__TASK DIRECTIONS__
The data below must be copied in full and without any change.

__RECORDS FOR THIS TASK__

(** After a process joined a container [gtcid] gives that container,
    after it left it gives 0, and the other processes are as before. *)
Theorem join_then_leave s i c cp p n id :
  (0 < fuel)%nat -> runs_on (k_hw s) i c -> c_proc c = Some cp -> k_ptable s !! cp = Some p ->
  p_pid p <> 0 -> ptable_ok (k_ptable s) n -> lock_free (k_hw s) L_ptable ->
  lock_free (k_hw s) L_cons -> cons_ok (k_cons s) ->
  exists s1 s2, addProcessToContainer (p_pid p) id s = Done tt s1 /\ gtcid s1 = Done id s1
    /\ removeProcessFromContainer (p_pid p) s1 = Done tt s2 /\ gtcid s2 = Done 0 s2
    /\ (forall k, k <> cp -> k_ptable s2 !! k = k_ptable s !! k).
Proof.
  intros Hf Hr Hc Hp Hpid Ht Hpl Hcl Hco.
  set (mv := fun id p' => if p_pid p' =? p_pid p then p' <| p_containerID := id |> else p').
  assert (forall id t, ptable_ok t n -> ptable_ok (map (mv id) t) n) as Hok.
  { intros id' t [Hl Hn Hb Hu].
    assert (forall j q, map (mv id') t !! j = Some q -> exists q', t !! j = Some q' /\ p_pid q = p_pid q') as G.
    { intros j q Hq. rewrite list_lookup_fmap in Hq. destruct (t !! j) as [q'|]; [|done].
      cbn in Hq. simplify_eq. exists q'. split; [done|]. unfold mv. by destruct (_ =? _). }
    split; [by rewrite length_map|done| |].
    - intros j q (q' & Hq & ->)%G. by eapply Hb.
    - intros j k q r (q' & Hq & ->)%G (r' & Hr' & ->)%G. by eapply Hu. }
  assert (forall id t q, t !! cp = Some q -> p_pid q = p_pid p ->
    map (mv id) t !! cp = Some (q <| p_containerID := id |>)) as Hmv.
  { intros id' t q Hq Hqp. rewrite list_lookup_fmap, Hq. cbn. unfold mv. by rewrite (proj2 (Z.eqb_eq _ _) Hqp). }
  assert (ptable_ready s) as Hpr by (split; [by exists i, c|done|apply Ht]).
  destruct (addProcessToContainer_run Hf (p_pid p) id s Hpr Hcl Hco) as (cs & Ha & _).
  eexists _, _. split_and!; [exact Ha| | | |].
  - eapply (gtcid_run Hf _ i c cp (p <| p_containerID := id |>) n); [done|done|by apply Hmv|done|by apply Hok|done].
  - apply removeProcessFromContainer_run; [done|]. split; [by exists i, c|done|].
    cbn. rewrite length_map. apply Ht.
  - eapply (gtcid_run Hf _ i c cp (p <| p_containerID := id |> <| p_containerID := 0 |>) n);
      [done|done|by apply Hmv; [apply Hmv|]|done|by apply Hok, Hok|done].
  - intros k Hk. cbn. rewrite !list_lookup_fmap. destruct (k_ptable s !! k) as [q|] eqn:Hq; [|done].
    cbn. unfold mv. assert (p_pid q <> p_pid p) as Hne.
    { intros He. apply Hk. by eapply (po_uniq _ _ Ht k cp q p); [..|rewrite He]. }
    by rewrite !(proj2 (Z.eqb_neq _ _) Hne).
Qed.

(** [container_malloc] gives the caller's container one page: it
    records the page [kalloc] returned under the next guest address, for the
    calling process, advances the guest address by the size asked for, and leaves
    every other container, the process table and the lock state as they were. *)
Theorem container_malloc_records s cid con n pid :
  (0 < fuel)%nat -> malloc_st s cid con -> lock_free (k_hw s) L_ctable ->
  0 <= pt_next (ct_pgTable con) < Z.of_nat (length (pt_page (ct_pgTable con))) ->
  exists s' con', container_malloc n pid s = Done tt s'
    /\ k_ctable s' = <[cid := con']> (k_ctable s)
    /\ pt_page (ct_pgTable con') !! Z.to_nat (pt_next (ct_pgTable con))
         = Some (PgElement (ct_nextGVA con) (km_freelist (k_kmem s)) pid)
    /\ pt_next (ct_pgTable con') = pt_next (ct_pgTable con) + 1
    /\ ct_nextGVA con' = i32 (ct_nextGVA con + n)
    /\ k_kmem s' = k_kmem (taken s) /\ k_ptable s' = k_ptable s /\ k_hw s' = k_hw s.
Proof.
  intros Hf Hs Hl Hn. destruct (container_malloc_run Hf s cid con n pid Hs Hl Hn) as (cs & Hd).
  eexists _, (with_page n (km_freelist (k_kmem s)) pid con). split; [exact Hd|]. split_and!.
  - transitivity (alter (with_page n (km_freelist (k_kmem s)) pid) cid (k_ctable (taken s))); [done|].
    rewrite ctable_taken. set (con' := with_page n (km_freelist (k_kmem s)) pid con).
    rewrite (alter_ext_at (with_page n (km_freelist (k_kmem s)) pid) (fun _ => con') cid _ con (ms_con _ _ _ Hs) eq_refl).
    by apply alter_insert.
  - cbn. apply list_lookup_insert_eq. lia.
  - cbn. lia.
  - done.
  - done.
  - cbn. unfold taken. by destruct (nz _).
  - cbn. unfold taken. by destruct (nz _).
Qed.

__OUTPUT FOR THIS EXERCISE__
(** After a process joined a container [gtcid] gives that container,
    after it left it gives 0, and the other processes are as before. *)
Theorem join_then_leave s i c cp p n id :
  (0 < fuel)%nat -> runs_on (k_hw s) i c -> c_proc c = Some cp -> k_ptable s !! cp = Some p ->
  p_pid p <> 0 -> ptable_ok (k_ptable s) n -> lock_free (k_hw s) L_ptable ->
  lock_free (k_hw s) L_cons -> cons_ok (k_cons s) ->
  exists s1 s2, addProcessToContainer (p_pid p) id s = Done tt s1 /\ gtcid s1 = Done id s1
    /\ removeProcessFromContainer (p_pid p) s1 = Done tt s2 /\ gtcid s2 = Done 0 s2
    /\ (forall k, k <> cp -> k_ptable s2 !! k = k_ptable s !! k).
Proof.
  intros Hf Hr Hc Hp Hpid Ht Hpl Hcl Hco.
  set (mv := fun id p' => if p_pid p' =? p_pid p then p' <| p_containerID := id |> else p').
  assert (forall id t, ptable_ok t n -> ptable_ok (map (mv id) t) n) as Hok.
  { intros id' t [Hl Hn Hb Hu].
    assert (forall j q, map (mv id') t !! j = Some q -> exists q', t !! j = Some q' /\ p_pid q = p_pid q') as G.
    { intros j q Hq. rewrite list_lookup_fmap in Hq. destruct (t !! j) as [q'|]; [|done].
      cbn in Hq. simplify_eq. exists q'. split; [done|]. unfold mv. by destruct (_ =? _). }
    split; [by rewrite length_map|done| |].
    - intros j q (q' & Hq & ->)%G. by eapply Hb.
    - intros j k q r (q' & Hq & ->)%G (r' & Hr' & ->)%G. by eapply Hu. }
  assert (forall id t q, t !! cp = Some q -> p_pid q = p_pid p ->
    map (mv id) t !! cp = Some (q <| p_containerID := id |>)) as Hmv.
  { intros id' t q Hq Hqp. rewrite list_lookup_fmap, Hq. cbn. unfold mv. by rewrite (proj2 (Z.eqb_eq _ _) Hqp). }
  assert (ptable_ready s) as Hpr by (split; [by exists i, c|done|apply Ht]).
  destruct (addProcessToContainer_run Hf (p_pid p) id s Hpr Hcl Hco) as (cs & Ha & _).
  eexists _, _. split_and!; [exact Ha| | | |].
  - eapply (gtcid_run Hf _ i c cp (p <| p_containerID := id |>) n); [done|done|by apply Hmv|done|by apply Hok|done].
  - apply removeProcessFromContainer_run; [done|]. split; [by exists i, c|done|].
    cbn. rewrite length_map. apply Ht.
  - eapply (gtcid_run Hf _ i c cp (p <| p_containerID := id |> <| p_containerID := 0 |>) n);
      [done|done|by apply Hmv; [apply Hmv|]|done|by apply Hok, Hok|done].
  - intros k Hk. cbn. rewrite !list_lookup_fmap. destruct (k_ptable s !! k) as [q|] eqn:Hq; [|done].
    cbn. unfold mv. assert (p_pid q <> p_pid p) as Hne.
    { intros He. apply Hk. by eapply (po_uniq _ _ Ht k cp q p); [..|rewrite He]. }
    by rewrite !(proj2 (Z.eqb_neq _ _) Hne).
Qed.

(** [container_malloc] gives the caller's container one page: it
    records the page [kalloc] returned under the next guest address, for the
    calling process, advances the guest address by the size asked for, and leaves
    every other container, the process table and the lock state as they were. *)
Theorem container_malloc_records s cid con n pid :
  (0 < fuel)%nat -> malloc_st s cid con -> lock_free (k_hw s) L_ctable ->
  0 <= pt_next (ct_pgTable con) < Z.of_nat (length (pt_page (ct_pgTable con))) ->
  exists s' con', container_malloc n pid s = Done tt s'
    /\ k_ctable s' = <[cid := con']> (k_ctable s)
    /\ pt_page (ct_pgTable con') !! Z.to_nat (pt_next (ct_pgTable con))
         = Some (PgElement (ct_nextGVA con) (km_freelist (k_kmem s)) pid)
    /\ pt_next (ct_pgTable con') = pt_next (ct_pgTable con) + 1
    /\ ct_nextGVA con' = i32 (ct_nextGVA con + n)
    /\ k_kmem s' = k_kmem (taken s) /\ k_ptable s' = k_ptable s /\ k_hw s' = k_hw s.
Proof.
  intros Hf Hs Hl Hn. destruct (container_malloc_run Hf s cid con n pid Hs Hl Hn) as (cs & Hd).
  eexists _, (with_page n (km_freelist (k_kmem s)) pid con). split; [exact Hd|]. split_and!.
  - transitivity (alter (with_page n (km_freelist (k_kmem s)) pid) cid (k_ctable (taken s))); [done|].
    rewrite ctable_taken. set (con' := with_page n (km_freelist (k_kmem s)) pid con).
    rewrite (alter_ext_at (with_page n (km_freelist (k_kmem s)) pid) (fun _ => con') cid _ con (ms_con _ _ _ Hs) eq_refl).
    by apply alter_insert.
  - cbn. apply list_lookup_insert_eq. lia.
  - cbn. lia.
  - done.
  - done.
  - cbn. unfold taken. by destruct (nz _).
  - cbn. unfold taken. by destruct (nz _).
Qed.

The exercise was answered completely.